### Work task
Find the line with "RedisDB : Z;" in the entries below, then reproduce it and every line after it down to and including the line with "two sorted price", exactly.

### Data listing
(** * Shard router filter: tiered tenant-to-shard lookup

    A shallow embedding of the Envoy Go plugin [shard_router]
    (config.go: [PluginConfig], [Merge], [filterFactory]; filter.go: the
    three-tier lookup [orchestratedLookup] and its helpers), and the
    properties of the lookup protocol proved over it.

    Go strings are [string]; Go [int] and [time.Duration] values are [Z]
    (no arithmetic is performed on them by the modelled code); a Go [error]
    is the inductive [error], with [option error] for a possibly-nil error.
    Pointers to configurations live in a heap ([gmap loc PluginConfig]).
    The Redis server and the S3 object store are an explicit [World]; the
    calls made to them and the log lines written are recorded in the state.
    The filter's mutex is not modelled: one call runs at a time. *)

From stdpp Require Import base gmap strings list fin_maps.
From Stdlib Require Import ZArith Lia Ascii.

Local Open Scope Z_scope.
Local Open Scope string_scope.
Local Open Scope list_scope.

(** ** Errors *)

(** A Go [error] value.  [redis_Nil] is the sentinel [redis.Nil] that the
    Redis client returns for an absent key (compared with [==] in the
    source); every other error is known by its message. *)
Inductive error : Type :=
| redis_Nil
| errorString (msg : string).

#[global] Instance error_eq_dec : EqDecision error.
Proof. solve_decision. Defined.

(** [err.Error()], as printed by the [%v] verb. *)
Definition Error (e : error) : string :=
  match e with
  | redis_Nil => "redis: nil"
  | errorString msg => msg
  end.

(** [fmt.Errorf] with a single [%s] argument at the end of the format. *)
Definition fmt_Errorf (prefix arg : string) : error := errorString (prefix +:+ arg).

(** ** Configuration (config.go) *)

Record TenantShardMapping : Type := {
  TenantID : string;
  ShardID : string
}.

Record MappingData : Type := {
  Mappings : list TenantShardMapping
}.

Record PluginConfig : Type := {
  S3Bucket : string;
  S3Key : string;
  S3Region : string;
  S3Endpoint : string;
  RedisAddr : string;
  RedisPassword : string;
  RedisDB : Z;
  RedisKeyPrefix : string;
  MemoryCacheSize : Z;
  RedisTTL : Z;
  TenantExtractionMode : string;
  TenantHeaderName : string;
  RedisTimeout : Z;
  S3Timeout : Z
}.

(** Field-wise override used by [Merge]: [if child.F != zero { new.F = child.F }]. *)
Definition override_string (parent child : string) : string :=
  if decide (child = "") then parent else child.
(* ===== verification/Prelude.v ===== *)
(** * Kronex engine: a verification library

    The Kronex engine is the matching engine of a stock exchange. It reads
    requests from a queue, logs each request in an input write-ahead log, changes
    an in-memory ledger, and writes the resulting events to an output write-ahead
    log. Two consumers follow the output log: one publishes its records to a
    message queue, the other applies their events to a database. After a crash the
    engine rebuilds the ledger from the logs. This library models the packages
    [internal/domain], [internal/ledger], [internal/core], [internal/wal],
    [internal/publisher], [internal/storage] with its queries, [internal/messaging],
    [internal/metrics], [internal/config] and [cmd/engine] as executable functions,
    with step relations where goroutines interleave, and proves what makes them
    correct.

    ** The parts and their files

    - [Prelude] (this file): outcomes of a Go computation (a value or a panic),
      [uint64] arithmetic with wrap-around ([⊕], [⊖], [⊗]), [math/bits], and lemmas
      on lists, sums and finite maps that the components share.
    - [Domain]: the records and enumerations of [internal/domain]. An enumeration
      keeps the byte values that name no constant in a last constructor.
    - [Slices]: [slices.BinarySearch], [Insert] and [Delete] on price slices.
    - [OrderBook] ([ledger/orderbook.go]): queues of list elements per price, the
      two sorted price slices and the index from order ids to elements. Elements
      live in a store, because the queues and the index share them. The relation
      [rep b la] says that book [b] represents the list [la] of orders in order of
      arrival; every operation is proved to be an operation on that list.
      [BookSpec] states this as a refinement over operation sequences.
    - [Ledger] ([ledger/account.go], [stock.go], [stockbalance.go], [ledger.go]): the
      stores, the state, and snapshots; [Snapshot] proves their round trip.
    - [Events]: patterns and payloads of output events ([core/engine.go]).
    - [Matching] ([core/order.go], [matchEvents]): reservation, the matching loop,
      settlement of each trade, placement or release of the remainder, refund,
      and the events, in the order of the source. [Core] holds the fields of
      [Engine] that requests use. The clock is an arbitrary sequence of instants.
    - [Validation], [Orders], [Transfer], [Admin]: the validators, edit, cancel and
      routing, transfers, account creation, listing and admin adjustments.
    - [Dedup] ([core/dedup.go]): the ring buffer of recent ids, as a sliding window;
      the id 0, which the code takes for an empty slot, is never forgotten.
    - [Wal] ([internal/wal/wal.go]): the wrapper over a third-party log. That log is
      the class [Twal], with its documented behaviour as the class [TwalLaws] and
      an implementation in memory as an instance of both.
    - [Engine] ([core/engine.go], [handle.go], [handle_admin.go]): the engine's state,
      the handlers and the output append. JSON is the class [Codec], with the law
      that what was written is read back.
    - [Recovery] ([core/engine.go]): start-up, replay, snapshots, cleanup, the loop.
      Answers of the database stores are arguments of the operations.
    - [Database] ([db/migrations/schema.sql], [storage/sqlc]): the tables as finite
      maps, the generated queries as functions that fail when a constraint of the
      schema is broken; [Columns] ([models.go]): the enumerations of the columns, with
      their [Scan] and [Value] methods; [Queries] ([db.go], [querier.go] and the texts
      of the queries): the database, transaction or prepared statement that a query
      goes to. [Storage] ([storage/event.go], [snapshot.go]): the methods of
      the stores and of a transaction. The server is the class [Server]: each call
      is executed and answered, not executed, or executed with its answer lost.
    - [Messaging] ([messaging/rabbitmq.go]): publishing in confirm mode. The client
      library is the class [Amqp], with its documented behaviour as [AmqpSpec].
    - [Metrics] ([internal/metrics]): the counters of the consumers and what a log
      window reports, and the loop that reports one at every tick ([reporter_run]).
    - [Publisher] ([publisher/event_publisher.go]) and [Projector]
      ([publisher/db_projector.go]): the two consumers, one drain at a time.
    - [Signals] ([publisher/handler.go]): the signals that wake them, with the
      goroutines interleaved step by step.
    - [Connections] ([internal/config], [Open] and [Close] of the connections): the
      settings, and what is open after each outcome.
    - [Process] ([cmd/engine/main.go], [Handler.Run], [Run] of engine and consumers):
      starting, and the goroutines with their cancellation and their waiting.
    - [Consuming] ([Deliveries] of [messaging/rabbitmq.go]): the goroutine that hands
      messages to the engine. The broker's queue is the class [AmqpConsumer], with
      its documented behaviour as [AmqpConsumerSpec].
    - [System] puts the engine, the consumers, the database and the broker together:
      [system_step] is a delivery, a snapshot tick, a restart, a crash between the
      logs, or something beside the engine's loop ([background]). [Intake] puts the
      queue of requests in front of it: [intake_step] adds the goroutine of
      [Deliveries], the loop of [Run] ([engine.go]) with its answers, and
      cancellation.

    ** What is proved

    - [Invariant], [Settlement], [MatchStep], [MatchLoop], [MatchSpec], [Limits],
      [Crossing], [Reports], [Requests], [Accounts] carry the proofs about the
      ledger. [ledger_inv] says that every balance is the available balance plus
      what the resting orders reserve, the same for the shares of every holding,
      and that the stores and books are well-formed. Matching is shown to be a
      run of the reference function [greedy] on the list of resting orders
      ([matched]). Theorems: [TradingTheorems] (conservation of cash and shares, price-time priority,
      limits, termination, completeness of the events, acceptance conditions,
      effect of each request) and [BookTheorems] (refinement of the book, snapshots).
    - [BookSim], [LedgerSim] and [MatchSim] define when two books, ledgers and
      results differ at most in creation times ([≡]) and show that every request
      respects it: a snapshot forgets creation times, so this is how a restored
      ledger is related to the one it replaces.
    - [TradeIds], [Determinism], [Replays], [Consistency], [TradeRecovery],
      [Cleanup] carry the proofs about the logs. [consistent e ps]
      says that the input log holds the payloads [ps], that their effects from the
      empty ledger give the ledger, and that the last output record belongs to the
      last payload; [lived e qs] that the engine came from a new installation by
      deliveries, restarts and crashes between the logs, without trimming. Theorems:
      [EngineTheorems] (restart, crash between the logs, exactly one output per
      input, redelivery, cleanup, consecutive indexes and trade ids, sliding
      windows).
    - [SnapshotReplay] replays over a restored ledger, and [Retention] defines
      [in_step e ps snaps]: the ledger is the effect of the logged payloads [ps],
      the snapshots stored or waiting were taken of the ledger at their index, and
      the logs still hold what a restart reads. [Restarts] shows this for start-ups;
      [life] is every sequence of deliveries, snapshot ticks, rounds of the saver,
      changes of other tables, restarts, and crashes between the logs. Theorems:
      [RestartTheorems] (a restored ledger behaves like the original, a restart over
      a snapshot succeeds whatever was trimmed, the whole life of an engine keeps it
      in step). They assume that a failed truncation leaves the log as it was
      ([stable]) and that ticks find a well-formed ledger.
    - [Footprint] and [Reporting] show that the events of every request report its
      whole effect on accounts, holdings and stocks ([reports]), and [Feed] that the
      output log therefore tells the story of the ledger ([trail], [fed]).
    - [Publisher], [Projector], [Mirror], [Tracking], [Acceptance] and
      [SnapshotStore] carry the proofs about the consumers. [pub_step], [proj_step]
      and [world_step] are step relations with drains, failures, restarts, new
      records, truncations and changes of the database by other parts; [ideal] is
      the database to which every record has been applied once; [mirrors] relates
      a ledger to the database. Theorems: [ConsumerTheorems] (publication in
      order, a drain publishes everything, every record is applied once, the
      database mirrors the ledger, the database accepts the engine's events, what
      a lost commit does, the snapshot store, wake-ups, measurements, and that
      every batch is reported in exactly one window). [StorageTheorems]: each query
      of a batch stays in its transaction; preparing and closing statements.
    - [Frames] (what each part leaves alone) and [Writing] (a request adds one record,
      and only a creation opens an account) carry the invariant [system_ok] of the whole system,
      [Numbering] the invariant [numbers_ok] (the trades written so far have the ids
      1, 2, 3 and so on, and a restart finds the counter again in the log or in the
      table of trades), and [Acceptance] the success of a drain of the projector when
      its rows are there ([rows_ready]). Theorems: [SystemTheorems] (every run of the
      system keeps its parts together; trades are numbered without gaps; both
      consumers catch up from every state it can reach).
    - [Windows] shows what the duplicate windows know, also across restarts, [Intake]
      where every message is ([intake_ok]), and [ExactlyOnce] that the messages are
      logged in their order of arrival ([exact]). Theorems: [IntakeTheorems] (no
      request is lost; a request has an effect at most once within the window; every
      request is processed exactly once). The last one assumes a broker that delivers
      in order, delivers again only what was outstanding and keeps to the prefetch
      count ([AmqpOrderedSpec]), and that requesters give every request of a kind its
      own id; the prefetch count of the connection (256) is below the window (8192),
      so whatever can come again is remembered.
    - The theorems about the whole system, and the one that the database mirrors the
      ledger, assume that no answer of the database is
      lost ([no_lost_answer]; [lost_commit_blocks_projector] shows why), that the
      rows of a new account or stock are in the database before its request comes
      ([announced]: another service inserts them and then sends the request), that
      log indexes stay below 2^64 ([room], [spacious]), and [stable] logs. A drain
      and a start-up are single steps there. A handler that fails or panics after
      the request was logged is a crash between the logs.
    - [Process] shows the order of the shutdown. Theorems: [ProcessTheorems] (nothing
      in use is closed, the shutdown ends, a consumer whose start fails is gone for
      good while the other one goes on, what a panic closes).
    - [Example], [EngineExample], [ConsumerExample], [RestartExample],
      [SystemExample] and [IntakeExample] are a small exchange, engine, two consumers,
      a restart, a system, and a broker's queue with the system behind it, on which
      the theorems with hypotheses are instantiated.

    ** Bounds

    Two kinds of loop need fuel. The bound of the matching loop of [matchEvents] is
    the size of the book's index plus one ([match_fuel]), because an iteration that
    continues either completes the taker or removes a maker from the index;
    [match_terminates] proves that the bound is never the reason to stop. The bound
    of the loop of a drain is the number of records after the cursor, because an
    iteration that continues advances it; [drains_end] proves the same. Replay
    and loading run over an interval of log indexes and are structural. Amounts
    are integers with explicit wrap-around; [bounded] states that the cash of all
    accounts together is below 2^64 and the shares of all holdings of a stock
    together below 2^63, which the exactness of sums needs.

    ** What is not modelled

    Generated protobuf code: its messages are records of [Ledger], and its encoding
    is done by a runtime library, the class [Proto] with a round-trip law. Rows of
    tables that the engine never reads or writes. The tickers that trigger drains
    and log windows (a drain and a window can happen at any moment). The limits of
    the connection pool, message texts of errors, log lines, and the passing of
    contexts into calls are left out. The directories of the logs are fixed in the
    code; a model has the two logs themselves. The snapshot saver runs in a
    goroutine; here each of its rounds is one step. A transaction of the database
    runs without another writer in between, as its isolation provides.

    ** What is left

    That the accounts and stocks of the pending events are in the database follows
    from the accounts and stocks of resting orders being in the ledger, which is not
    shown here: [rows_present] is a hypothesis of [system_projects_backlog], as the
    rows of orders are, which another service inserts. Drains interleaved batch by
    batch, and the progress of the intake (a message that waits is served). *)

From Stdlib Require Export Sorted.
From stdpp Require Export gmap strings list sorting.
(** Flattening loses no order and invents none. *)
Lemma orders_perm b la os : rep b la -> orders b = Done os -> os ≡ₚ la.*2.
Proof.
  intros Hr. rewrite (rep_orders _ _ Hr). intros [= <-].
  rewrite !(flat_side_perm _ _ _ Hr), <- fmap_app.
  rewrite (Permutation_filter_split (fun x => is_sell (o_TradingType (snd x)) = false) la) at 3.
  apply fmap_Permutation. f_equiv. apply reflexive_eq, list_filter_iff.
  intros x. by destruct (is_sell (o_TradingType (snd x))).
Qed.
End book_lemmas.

### Completed exercise
  RedisDB : Z;
  RedisKeyPrefix : string;
  MemoryCacheSize : Z;
  RedisTTL : Z;
  TenantExtractionMode : string;
  TenantHeaderName : string;
  RedisTimeout : Z;
  S3Timeout : Z
}.

(** Field-wise override used by [Merge]: [if child.F != zero { new.F = child.F }]. *)
Definition override_string (parent child : string) : string :=
  if decide (child = "") then parent else child.
(* ===== verification/Prelude.v ===== *)
(** * Kronex engine: a verification library

    The Kronex engine is the matching engine of a stock exchange. It reads
    requests from a queue, logs each request in an input write-ahead log, changes
    an in-memory ledger, and writes the resulting events to an output write-ahead
    log. Two consumers follow the output log: one publishes its records to a
    message queue, the other applies their events to a database. After a crash the
    engine rebuilds the ledger from the logs. This library models the packages
    [internal/domain], [internal/ledger], [internal/core], [internal/wal],
    [internal/publisher], [internal/storage] with its queries, [internal/messaging],
    [internal/metrics], [internal/config] and [cmd/engine] as executable functions,
    with step relations where goroutines interleave, and proves what makes them
    correct.

    ** The parts and their files

    - [Prelude] (this file): outcomes of a Go computation (a value or a panic),
      [uint64] arithmetic with wrap-around ([⊕], [⊖], [⊗]), [math/bits], and lemmas
      on lists, sums and finite maps that the components share.
    - [Domain]: the records and enumerations of [internal/domain]. An enumeration
      keeps the byte values that name no constant in a last constructor.
    - [Slices]: [slices.BinarySearch], [Insert] and [Delete] on price slices.
    - [OrderBook] ([ledger/orderbook.go]): queues of list elements per price, the
      two sorted price slices and the index from order ids to elements. Elements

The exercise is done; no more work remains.